Instructions to follow
Would you tally how many lines in the records include the word "forallb"? Reply with the number only.

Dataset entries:
************

Lemma pg_plain (e : env) (req : request) : plain (ServerPg.draw e req).
Proof.
  unfold plain, ServerPg.draw. destruct (deviceId req) as [d|]; [|split; exact I].
  destruct (String.eqb d ""); [split; exact I|].
  split; no_throw_tac.
Qed.

Lemma my_plain (e : env) (req : request) : plain (ServerMysql.draw e req).
Proof.
  unfold plain, ServerMysql.draw. destruct (deviceId req) as [d|]; [|split; exact I].
  destruct (String.eqb d ""); [split; exact I|].
  split; no_throw_tac.
Qed.

Lemma count_won_replies {Stmt Res : Type} (out : list (served Stmt))
    (ths : list (thread Stmt Res)) :
  map reply ths = map s_reply out ->
  count_won (replies ths) = count says_won (map s_reply out).
Proof. unfold count_won, replies. now intros ->. Qed.

(** ** Counting tokens through a race *)

Section RaceFacts.
Import Db.

Lemma sure_passes (r : Q) (rate : js_number) :
  in_unit_interval r = true -> sure rate = true -> js_lt r rate = true.
Proof.
  unfold in_unit_interval, sure, js_lt, Qltb.
  intros Hr Hs. apply andb_true_iff in Hr as [_ Hr].
  destruct rate as [q| | |]; try discriminate; [|reflexivity].
  apply negb_true_iff in Hr. apply negb_true_iff.
  destruct (Qle_bool q r) eqn:E; [|reflexivity].
  apply Qle_bool_iff in E, Hs.
  assert (H1 : (1 <= r)%Q) by (eapply Qle_trans; eassumption).
  apply Qle_bool_iff in H1. congruence.
Qed.

Lemma held_not_held (c : nat) (r : token_row) :
  not_held_by c r = negb (held_by c r).
Proof.
  unfold not_held_by, held_by. now destruct (upd r) as [[c' t]|].
Qed.

Lemma none_held (c : nat) (l : list token_row) :
  existsb (held_by c) l = false -> forallb (not_held_by c) l = true.
Proof.
  induction l as [|r l IH]; simpl; [reflexivity|].
  intros H. apply orb_false_iff in H as [Hr Hl].
  now rewrite held_not_held, Hr, (IH Hl).
Qed.

Lemma free_claimable (c : nat) (r : token_row) :
  free_row r = true -> claimable c r = true.
Proof.
  unfold free_row, claimable, seen, locked_by_other.
  destruct (upd r) as [[c' t]|]; [rewrite andb_false_r; discriminate|].
  now rewrite !andb_true_r.
Qed.

Lemma no_claimable_no_free (c : nat) (l : list token_row) :
  existsb (claimable c) l = false -> count free_row l = 0.
Proof.
  unfold count. induction l as [|r l IH]; simpl; [reflexivity|].
  intros H. apply orb_false_iff in H as [Hr Hl].
  destruct (free_row r) eqn:E; [|auto].
  rewrite (free_claimable c r E) in Hr. discriminate.
Qed.

Lemma free_row_commit (c : nat) (r : token_row) :
  wf_row r = true -> free_row (commit_token c r) = free_row r.
Proof.
  unfold wf_row, free_row, commit_token.
  destruct (upd r) as [[c' t]|] eqn:U; [|now rewrite U].
  intros H. apply andb_true_iff in H as [H _]. apply andb_true_iff in H as [_ Ht].
  destruct (Nat.eqb c' c); simpl.
  - apply negb_true_iff in Ht. rewrite Ht. now rewrite andb_false_r.
  - now rewrite U.
Qed.

Lemma avail_commit (c : nat) (l : list token_row) :
  forallb wf_row l = true ->
  count free_row (map (commit_token c) l) = count free_row l.
Proof.
  unfold count. induction l as [|r l IH]; simpl; [reflexivity|].
  intros H. apply andb_true_iff in H as [Hr Hl].
  rewrite (free_row_commit c r Hr). destruct (free_row r); simpl; now rewrite (IH Hl).
Qed.

(** A claim inside a transaction takes one free token out of the pool. *)
Lemma avail_claim (c : nat) (intx : bool) (d : string) (now : nat)
    (l1 l2 : list token_row) (t : token_row) :
  free_row t = true ->
  count free_row (l1 ++ claim_row c intx d now t :: l2) + 1 =
  count free_row (l1 ++ t :: l2).
Proof.
  intros Ht. rewrite !count_app. unfold count. simpl. rewrite Ht.
  assert (E : free_row (claim_row c intx d now t) = false).
  { unfold free_row, claim_row. destruct intx; simpl; [apply andb_false_r|reflexivity]. }
  rewrite E. simpl. lia.
Qed.

Lemma claimed_for_kept (d : string) (l l' : list token_row) :
  Forall2 row_kept l l' ->
  existsb (claimed_for d) l = true -> existsb (claimed_for d) l' = true.
Proof.
  induction 1 as [|r r' l l' [_ Hr] Hl IH]; simpl; [discriminate|].
  intros H. apply orb_true_iff in H as [H|H].
  - assert (E : cur r' = cur r).
    { apply Hr. unfold claimed_for in H. now destruct (claimed_by (cur r)). }
    unfold claimed_for in *. rewrite E, H. reflexivity.
  - rewrite (IH H). apply orb_true_r.
Qed.

Lemma commit_claims_for (c : nat) (d : string) (l : list token_row) :
  (forall r t, In r l -> upd r = Some (c, t) -> claimed_by t = Some d) ->
  existsb (held_by c) l = true ->
  existsb (claimed_for d) (map (commit_token c) l) = true.
Proof.
  intros Hd H. apply existsb_exists in H as [r [Hin Hr]].
  apply existsb_exists. exists (commit_token c r). split; [now apply in_map|].
  unfold held_by in Hr. unfold commit_token, claimed_for.
  destruct (upd r) as [[c' t]|] eqn:U; [|discriminate].
  rewrite Hr. simpl. apply Nat.eqb_eq in Hr. subst c'.
  rewrite (Hd r t Hin U). apply String.eqb_refl.
Qed.

Lemma in_commit_upd (c : nat) (l : list token_row) (r : token_row)
    (c' : nat) (t : token) :
  In r (map (commit_token c) l) -> upd r = Some (c', t) ->
  In r l /\ c' <> c.
Proof.
  intros Hin U. apply in_map_iff in Hin as [r0 [E Hin]].
  unfold commit_token in E. destruct (upd r0) as [[c0 t0]|] eqn:U0.
  - destruct (Nat.eqb c0 c) eqn:Ec.
    + subst r. discriminate.
    + subst r. rewrite U0 in U. inversion U; subst.
      split; [assumption|]. now apply Nat.eqb_neq.
  - subst r. congruence.
Qed.

Lemma no_device_app (d d' : string) (l : list winner_row) (now : nat)
    (o : option nat) :
  d <> d' -> existsb (has_device d) l = false ->
  existsb (has_device d)
    (l ++ [{| wrow := {| device_id := d'; created_at := now |}; ins := o |}]) = false.
Proof.
  intros Hne H. rewrite existsb_app, H. simpl. unfold has_device. simpl.
  rewrite orb_false_r. apply String.eqb_neq. congruence.
Qed.

Lemma no_device_commit (c : nat) (d : string) (l : list winner_row) :
  existsb (has_device d) (map (commit_winner c) l) = existsb (has_device d) l.
Proof.
  induction l as [|w l IH]; simpl; [reflexivity|].
  rewrite IH. f_equal. unfold commit_winner, has_device.
  now destruct (reads c w).
Qed.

************

Exercise solution
2